### EXERCISE REQUIREMENTS:
This exercise asks for a copy of each line in the records below with the word "Definition" in it.

### SOURCE INFORMATION:
(** The handler of ExtIntTable for a route that left table [p]; [s'] has the route removed. *)
Lemma handler_delete_ok s s' p ot W I r b : tables_ok s -> tables_ok s' -> ext_int_table s' = ext_int_table s ->
  find_table s p = Some ot -> rep (ext_int_table s) W I ->
  key_ok (ext_int_table s) (cand s (key_of r)) (W !! key_of r) (I !! key_of r) ->
  admin_distance r = ot_admin_distance ot -> stored s p (key_of r) = Some r ->
  (forall a, cand s' (key_of r) a = with_cand (admin_distance r) None (cand s (key_of r)) a) ->
  (b = true -> fst p = IGP) ->
  exists e' W' I', match fst p with
    | IGP => delete_igp_route (find_table s') r b (ext_int_table s)
    | EGP => delete_egp_route (find_table s') r b (ext_int_table s)
    end = Ok e' /\ rep e' W' I' /\ same_ads (ext_int_table s) e'
    /\ (forall j, j <> key_of r -> W' !! j = W !! j /\ I' !! j = I !! j)
    /\ if b then forall r', admin_distance r' = admin_distance r ->
                ready e' (with_cand (admin_distance r) None (cand s (key_of r))) (W' !! key_of r) (I' !! key_of r) r'
       else key_ok e' (with_cand (admin_distance r) None (cand s (key_of r))) (W' !! key_of r) (I' !! key_of r).
Proof.
  intros Hto Hto' Ee Hp Hrep Hko Ead Hst Hc Hb. pose proof (cand_cand_ok s (key_of r) Hto). pose proof (ads_disjoint s Hto).
  assert (cand s (key_of r) (admin_distance r) = Some r) by (by rewrite Ead, (cand_stored _ _ _ _ Hto Hp)).
  assert (served (find_table s') (ext_int_table s) (key_of r) (with_cand (admin_distance r) None (cand s (key_of r)))) as Hsv.
  { eapply served_ext; [apply Hc|]. rewrite <- Ee. by apply served_cand. }
  assert ((admin_distance r, p) ∈ all_tables (ext_int_table s)) by (apply to_listed; eauto).
  pose proof (ad_known _ _ _ Hto Hp) as Hkn. rewrite <- Ead in Hkn. destruct (fst p).
  - by apply (delete_igp_key (find_table s') (ext_int_table s) W I r (cand s (key_of r)) p b).
  - destruct b; [by specialize (Hb eq_refl)|].
    by apply (delete_egp_key (find_table s') (ext_int_table s) W I r (cand s (key_of r)) p).
Qed.

(** [OriginTable::delete_route]. *)
Lemma ot_delete_ok s p ot n b : rib_inv s -> find_table s p = Some ot -> net_wf n -> (b = true -> fst p = IGP) ->
  match stored s p (net_id n) with
  | None => ot_delete_route p n b s = Ok (s, false)
  | Some r =>
      exists s', ot_delete_route p n b s = Ok (s', true) /\ frame s s' p (net_id n) None
        /\ if b then forall r', admin_distance r' = ot_admin_distance ot -> rib_ready s' (net_id n) r' else rib_inv s'
  end.
Proof.
  intros (Hb & W & I & Hrep & Hk) Hp Hn Hig. pose proof Hb as (Hto & _). destruct (to_routes _ Hto _ _ Hp) as [Htr Hrs].
  unfold ot_delete_route, origin_remove, lookup_ip_route. rewrite Hp, t_lookup_model by done.
  assert (stored s p (net_id n) = trie_model (ip_route_table ot) !! net_id n) as Est by (unfold stored; by rewrite Hp).
  rewrite Est. destruct (trie_model (ip_route_table ot) !! net_id n) as [r|] eqn:Er; [|done].
  destruct (Hrs _ _ Er) as (Hrn & Hrk & _ & Hra). rewrite <- Hrk in *.
  destruct (t_erase_ok _ _ _ Htr Hn ltac:(rewrite <- Hrk; exact Er)) as [Htr' Et]. rewrite <- Hrk in Et.
  set (ot' := mkOrigin _ _ _).
  assert (tables_ok (set_table p ot' s)) as Hto'.
  { apply (tables_ok_set s p ot ot'); try done. split; [done|]. intros k g. cbn. rewrite Et.
    intros [_ Hg]%lookup_delete_Some. by apply Hrs. }
  assert (forall j, j <> key_of r -> trie_model (ip_route_table ot') !! j = trie_model (ip_route_table ot) !! j) as Hoj
    by (intros j Hj; cbn; by rewrite Et, lookup_delete_ne).
  assert (trie_model (ip_route_table ot') !! key_of r = None) as Hor by (cbn; by rewrite Et, lookup_delete_eq).
  destruct (handler_delete_ok s (set_table p ot' s) p ot W I r b) as (e' & W' & I' & E & Hrep' & Hs & Hj & Hko); try done.
  { apply ext_set_table. }
  { intros a. by rewrite (cand_set s p ot ot'), Hra, Hor. }
  rewrite ext_set_table, E. cbn [result_bind]. set (s' := set_ext e' _).
  assert (base s') as Hb' by (by apply base_set; eauto).
  pose proof (keys_frame s p ot ot' e' (key_of r) W I W' I' Hto Hp eq_refl Hs Hoj Hj ltac:(intros; apply Hk)) as Hne. fold s' in Hne.
  assert (forall a, with_cand (admin_distance r) None (cand s (key_of r)) a = cand s' (key_of r) a) as Hcr.
  { intros a. unfold s'. by rewrite (cand_both s p ot ot'), Hra, Hor. }
  exists s'. split; [done|]. split.
  - pose proof (frame_set s p ot ot' e' (key_of r) Hp eq_refl Hoj) as Hf. by rewrite Hor in Hf.
  - destruct b.
    + intros r' Ead. split; [done|]. exists W', I'. split; [done|]. split; [done|].
      eapply ready_ext; [apply Hcr|]. apply Hko. congruence.
    + split; [done|]. exists W', I'. split; [done|]. intros k.
      destruct (decide (k = key_of r)) as [->|]; [|by apply Hne]. by eapply key_ok_ext.
Qed.
End RibInv.
(* ===== verification/RipQueueClaims.v ===== *)
(** * Readers that come and go, and the runs of the update queue of RIP

    Creating and destroying readers, flushing the queue, and the refinement of the log
    with cursors by every program that first reads and then steps forward. *)

From Stdlib Require Import ZArith Lia.
From stdpp Require Import base tactics option numbers list.
From S2P Require Import Prelude RipQueue RipQueueProps RipQueueRun.
Local Open Scope xorp_scope.
Local Open Scope nat_scope.
#[local] Arguments contents : simpl never.
#[local] Arguments with_refs : simpl never.
#[local] Arguments users : simpl never.

Section Readers.
Context {T : Type}.
Implicit Types (q : UpdateQueue T) (b : UpdateBlock T) (bs : list (UpdateBlock T)) (d : list T) (rs : list (option ReaderPos)).

(** What happens to the readers other than [id]. *)
Definition others_kept (id : nat) q q' : Prop :=
  forall j rp, j <> id -> readers q !! j = Some (Some rp) -> settled (update_blocks q) rp ->
    readers q' !! j = Some (Some rp) /\ settled (update_blocks q') rp.

Lemma keeps_others id q q' : keeps id q q' -> others_kept id q q'.
Proof. intros [_ Hk] j rp Hj Hi Hs. destruct (Hk j Hj) as [E Hs']. rewrite E. auto. Qed.

(** ** A new reader takes the first free slot *)
Definition enlist {X} (i : nat) (x : X) (l : list (option X)) : list (option X) :=
  if decide (i < length l) then <[i := Some x]> l else l ++ [Some x].

Lemma lookup_enlist {X} i (x : X) l j : i <= length l -> enlist i x l !! j = if decide (j = i) then Some (Some x) else l !! j.
Proof.
  intros Hi. unfold enlist. case_decide as Hl.
  - destruct (decide (j = i)) as [->|]; [by apply list_lookup_insert_eq|by apply list_lookup_insert_ne].
  - assert (i = length l) as -> by lia. destruct (decide (j = length l)) as [->|].
    + rewrite lookup_app_r by lia. by rewrite Nat.sub_diag.
    + destruct (decide (j < length l)); [by apply lookup_app_l|]. rewrite lookup_app_r by lia.
      rewrite (lookup_ge_None_2 l) by lia. apply lookup_ge_None. cbn. lia.
Qed.

Lemma sum_enlist (f : option ReaderPos -> nat) rs rp : f None = 0 ->
  sum_list_with f (enlist (free_slot rs) rp rs) = sum_list_with f rs + f (Some rp).
Proof.
  intros Hf. unfold enlist. case_decide as Hl.
  - pose proof (sum_insert f rs _ None (Some rp) (free_slot_free rs Hl)). lia.
  - rewrite sum_list_with_app. cbn. lia.
Qed.

Lemma map_enlist {X Y} (f : X -> Y) i x (l : list (option X)) : map (fmap f) (enlist i x l) = enlist i (f x) (map (fmap f) l).
Proof. unfold enlist. rewrite length_map. case_decide; [by rewrite map_insert|by rewrite map_app]. Qed.

Lemma add_reader_ok d q : queue_ok q -> exists q' i, add_reader q = Ok (q', i) /\ queue_ok q'
  /\ log_add_reader (absq d q) = (absq d q', i) /\ others_kept i q q'.
Proof.
  intros [Hc Hl _]. unfold add_reader. destruct (last_split _ (co_ne q Hc)) as (l & lb & E & El). rewrite El.
  cbn [get_node result_bind].
  assert (Hlb : lb ∈ update_blocks q) by (rewrite E; apply elem_of_app; right; by left).
  set (rp := mkReader (ub_name lb) (block_count lb)). set (i := free_slot (readers q)). set (rs := enlist i rp (readers q)).
  assert (Hin : forall n, readers_in n rs = readers_in n (readers q) + (if decide (ub_name lb = n) then 1 else 0)).
  { intros n. by apply (sum_enlist (inside n)). }
  rewrite (ref_eq q (ub_name lb) rs lb (co_names q Hc) Hlb eq_refl).
  2:{ intros c Hcin. rewrite Hin, (co_refs q Hc c Hcin). f_equal. repeat case_decide; congruence. }
  cbn [result_bind set_blocks readers num_readers next_name update_blocks]. fold i.
  change (if decide (i < length (readers q)) then _ else _) with rs.
  eexists _, i. split; [reflexivity|]. split; [split|split].
  - pose proof Hc as []. split; cbn; [by rewrite with_refs_names| |by rewrite E; destruct l| | | |].
    + intros b (c & Hcin & ->)%with_refs_elem. by apply (co_fresh c).
    + intros b (c & Hcin & ->)%with_refs_elem. by apply (co_count c).
    + by intros b (c & Hcin & ->)%with_refs_elem.
    + intros j r Hj. apply with_refs_reader. unfold rs in Hj. rewrite lookup_enlist in Hj by apply free_slot_le.
      case_decide; [injection Hj as <-; by exists lb|eauto].
    + rewrite co_num. unfold users, rs, i. rewrite (sum_enlist in_use) by done. cbn. lia.
  - destruct Hl as (old & cur & lb' & E' & Hold & Hcur). cbn. eapply live_refs; [exact E'|done|].
    intros c Hcin. rewrite Hin. rewrite <- (co_refs q Hc c) by (rewrite E'; apply elem_of_app; by left).
    rewrite Forall_forall in Hold. rewrite (Hold c Hcin). rewrite decide_False; [done|]. intros En.
    pose proof (co_names q Hc) as Hn. rewrite E' in E. rewrite app_assoc in E. apply app_inj_tail in E as [_ <-].
    rewrite E', app_assoc in Hn. apply names_app in Hn as [Hn _]. apply (Hn c); [apply elem_of_app; by left|done].
  - cbn. lia.
  - unfold log_add_reader, absq. cbn [lq_cursors lq_log update_blocks readers]. rewrite slot_map. fold i. f_equal.
    rewrite with_refs_contents. unfold rs. rewrite map_enlist. unfold enlist. rewrite !length_map.
    f_equal. assert (cursor d (with_refs rs (update_blocks q)) rp = length (d ++ contents (update_blocks q))) as Hcu.
    { unfold cursor. rewrite with_refs_offset, E. cbn [rp rp_bi rp_pos]. pose proof (co_names q Hc) as Hn. rewrite E in Hn.
      rewrite offset_at by done. rewrite contents_app, !length_app. unfold contents, block_count. cbn. rewrite app_nil_r. lia. }
    unfold rs, enlist in Hcu. assert (forall o : option ReaderPos, (fmap (cursor d (with_refs rs (update_blocks q)))) o
      = fmap (cursor d (update_blocks q)) o) as Hf.
    { intros [r|]; [|done]. cbn. unfold cursor. by rewrite with_refs_offset. }
    unfold rs, enlist in Hf. rewrite (map_ext _ _ Hf), Hcu. done.
  - intros j r Hj Hi Hs. cbn. split; [|by apply settled_with_refs].
    unfold rs. rewrite lookup_enlist by apply free_slot_le. by rewrite decide_False.
Qed.

(** ** A reader leaves *)
Lemma collect_all bs b : Forall (fun c => block_refs c = 0) bs -> collect (bs ++ [b]) = ([b], contents bs).
Proof.
  induction bs as [|c bs IH]; intros Hz; [done|]. apply Forall_cons in Hz as [Hz Hbs]. specialize (IH Hbs).
  cbn [app]. destruct (bs ++ [b]) as [|x y] eqn:E; [by destruct bs|].
  change (collect (c :: x :: y)) with (if decide (block_refs c = 0)
    then let '(bs', dropped) := collect (x :: y) in (bs', updates c ++ dropped) else (c :: x :: y, [])).
  rewrite decide_True, IH by done. done.
Qed.

Definition without (id : nat) q : UpdateQueue T :=
  let rs := <[id := None]> (readers q) in mkUQ (with_refs rs (update_blocks q)) (next_name q) rs (pred (num_readers q)).

Lemma without_ok d q id rp : queue_ok q -> readers q !! id = Some (Some rp) ->
  core (without id q) /\ live (update_blocks (without id q)) /\ absq d (without id q) = log_remove id (absq d q)
  /\ others_kept id q (without id q).
Proof.
  intros [Hc (old & cur & lb & E & Hold & Hcur) _] Hi. pose proof Hc as [].
  assert (Hlt : id < length (readers q)) by (by eapply lookup_lt_Some). unfold without.
  split; [split; cbn|split; [|split]].
  - by rewrite with_refs_names.
  - intros b (c & Hcin & ->)%with_refs_elem. by apply (co_fresh c).
  - by rewrite E; destruct old, cur.
  - intros b (c & Hcin & ->)%with_refs_elem. by apply (co_count c).
  - by intros b (c & Hcin & ->)%with_refs_elem.
  - intros j r Hj. apply with_refs_reader. destruct (decide (j = id)) as [->|].
    + by rewrite list_lookup_insert_eq in Hj.
    + rewrite list_lookup_insert_ne in Hj by done. eauto.
  - rewrite co_num. pose proof (sum_insert in_use _ id _ None Hi) as Hs. cbn in Hs. unfold users. lia.
  - cbn. eapply live_refs; [exact E|done|]. intros c Hcin.
    pose proof (sum_insert (inside (ub_name c)) _ id _ None Hi) as Hs. cbn in Hs. unfold readers_in.
    fold (readers_in (ub_name c) (readers q)) in Hs. rewrite <- (co_refs c) in Hs by (rewrite E; apply elem_of_app; by left).
    rewrite Forall_forall in Hold. rewrite (Hold c Hcin) in Hs. lia.
  - unfold absq, log_remove. cbn [update_blocks readers lq_log lq_cursors]. rewrite with_refs_contents, map_insert. f_equal.
    f_equal. apply map_ext. intros [r|]; [|done]. cbn. unfold cursor. by rewrite with_refs_offset.
  - intros j r Hj Hr Hs. cbn. split; [by rewrite list_lookup_insert_ne|]. by apply settled_with_refs.
Qed.

Lemma remove_reader_ok d q id rp : queue_ok q -> readers q !! id = Some (Some rp) ->
  exists q' d', remove_reader id q = Ok (q', d') /\ queue_ok q' /\ absq (d ++ d') q' = log_remove id (absq d q)
    /\ others_kept id q q'.
Proof.
  intros Hq Hi. pose proof (qo_core q Hq) as Hc. unfold remove_reader. rewrite Hi, (unref_eq q id rp) by done.
  destruct (without_ok d q id rp Hq Hi) as (Hc1 & Hl1 & Ha1 & Ho1). cbn [result_bind].
  change (mkUQ _ _ _ _) with (without id q). generalize dependent (without id q). intros q1 Hc1 Hl1 Ha1 Ho1.
  destruct (last_split _ (co_ne q1 Hc1)) as (l & lb & E & El). rewrite El. cbn [get_node result_bind].
  set (q2 := if bool_decide (num_readers q1 = 0) && negb (block_empty lb) then push_block q1 else q1).
  assert (H2 : core q2 /\ absq d q2 = absq d q1 /\ keeps id q1 q2 /\ num_readers q2 = num_readers q1
    /\ (num_readers q1 = 0 -> exists l2 b2, update_blocks q2 = l2 ++ [b2] /\ updates b2 = [])).
  { unfold q2, block_empty. destruct (bool_decide_reflect (num_readers q1 = 0)) as [H0|H0]; cbn [andb].
    2:{ split; [done|]. split; [done|]. split; [apply keeps_refl|]. done. }
    case_bool_decide as Eb; cbn [negb].
    - split; [done|]. split; [done|]. split; [apply keeps_refl|]. split; [done|]. intros _. exists l, lb. split; [done|].
      by apply nil_length_inv.
    - split; [by apply push_block_core|]. split; [by apply push_block_abs|]. split.
      + apply push_block_keeps. rewrite El. intros ? [= <-] Eu. unfold block_count in Eb. by rewrite Eu in Eb.
      + split; [done|]. intros _. eexists _, _. by split. }
  destruct H2 as (Hc2 & Ha2 & Hk2 & Hn2 & Hidle). clearbody q2.
  destruct (gc_keeps id d q2 Hc2) as (q3 & d3 & Eg & Hc3 & Ha3 & Hr3 & Hk3 & Hs3). rewrite Eg. exists q3, d3.
  split; [done|]. split; [split; [done|by apply Hk3, Hk2|]|split].
  - intros H0. assert (Hn3 : num_readers q3 = num_readers q2).
    { unfold garbage_collect in Eg. destruct (collect _). by injection Eg as <- <-. }
    rewrite Hn3, Hn2 in H0. destruct (Hidle H0) as (l2 & b2 & E2 & Eu). unfold garbage_collect in Eg.
    rewrite E2, collect_all in Eg.
    + injection Eg as <- _. cbn. unfold contents. cbn. by rewrite Eu.
    + apply Forall_forall. intros c Hcin. rewrite (co_refs q2 Hc2) by (rewrite E2; apply elem_of_app; by left).
      apply sum_zero. intros j [r|] Hj; [|done]. apply users_pos in Hj. rewrite <- (co_num q2 Hc2) in Hj. congruence.
  - by rewrite Ha3, Ha2, Ha1.
  - intros j r Hj Hr Hs. destruct (Ho1 j r Hj Hr Hs) as [Hr1 Hs1]. apply (keeps_others id q1); [|done..].
    by eapply keeps_trans.
Qed.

### OUTPUT:
Definition others_kept (id : nat) q q' : Prop :=
Definition enlist {X} (i : nat) (x : X) (l : list (option X)) : list (option X) :=
Definition without (id : nat) q : UpdateQueue T :=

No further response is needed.